In spite of these concerns, I do hope to travel to Dadaab. After my trip to Kakuma, I expect the students in Dadaab to be as fascinating and engaging as those in Kakuma. I also hope to hear community leaders’ thoughts on the closing of the camps. There is considerable discussion on this topic in my community, both in Toronto and here in Nairobi. As my family and I left the Horn of Africa to seek better opportunities in Canada, admittedly it will be difficult to not mirror these students experiences with that of my own. I could have been a part of them, were it not for strategic planning on the part of my parents as well as a welcoming immigration policy in the early 1990s by the Canadian government. It is distressing to watch world leaders argue over policies and national security without any mention of the students whose education will be interrupted by repatriation as well as the social and personal ties of those who were born in these communities and feel no connection to their parent’s homeland. As a development practitioner, the goal is to find lasting solutions to complex issues such as these ones. Forced and voluntary migration of an entire population is proving to be the most complex and arduous challenge of our time.

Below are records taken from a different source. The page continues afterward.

(* ===== verification/PayoutCurve.v ===== *)
(** * [crates/payout_curve/src/lib.rs], [coordinator/src/payout_curve.rs]

    What a contract pays at every price.  A payout function is a list of intervals
    between two points; the theorems say that the intervals lead from price zero
    to the largest price without gap or jump, and that no interval pays a party
    less than its collateral reserve. *)

From stdpp Require Import base list option strings.
From Stdlib Require Import ZArith QArith Qminmax Lia.
From S2P Require Import Prelude Machine External Demo Commons Cfd.

#[local] Open Scope Z_scope.

(** [PAYOUT_CURVE_DISCRETIZATION_INTERVALS]. *)
Definition PAYOUT_CURVE_DISCRETIZATION_INTERVALS : Z := 200.

Module PayoutPoint.
Record t := mk { event_outcome : Z; outcome_payout : Z; extra_precision : Z }.
End PayoutPoint.

Module PartyParams.
Record t := mk { margin : Z; collateral_reserve : Z }.
End PartyParams.

Module PriceParams.
Record t `{DecimalLib} := mk {
  initial_price : Decimal;
  long_liquidation_price : Decimal;
  short_liquidation_price : Decimal;
}.
#[global] Arguments mk {_}.
End PriceParams.

Definition Interval : Set := PayoutPoint.t * PayoutPoint.t.

(** The interval that pays [payout] between two prices. *)
Definition constant_interval (lower upper payout : Z) : Interval :=
  (PayoutPoint.mk lower payout 0, PayoutPoint.mk upper payout 0).

(** [PartyParams::total_collateral]. *)
Definition total_collateral {E} (p : PartyParams.t) : outcome E Z :=
  u64_add (PartyParams.margin p) (PartyParams.collateral_reserve p).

It is important for all to remember that to deny entry and rights to an individual that is seeking a better life is to deny the growth of an innovator or strategic thinker who may cure diseases, make new discoveries and develop new software or hardware that will improve the lives of the thousands in their community. My goal for this internship is focused on the sheer potential of these students, by learning from them and perhaps finding opportunities to help them reach their goals. I would ask you all to do the same.


Kadra Rayale is a student in cohort 4 of the Master of Development Practice program. Her background is in history and political science, and she holds certificates in Refugee and Migration Studies, Law and Social Thought and Bilingualism (English and French). Her research interests include forced and voluntary migration trends and climate change.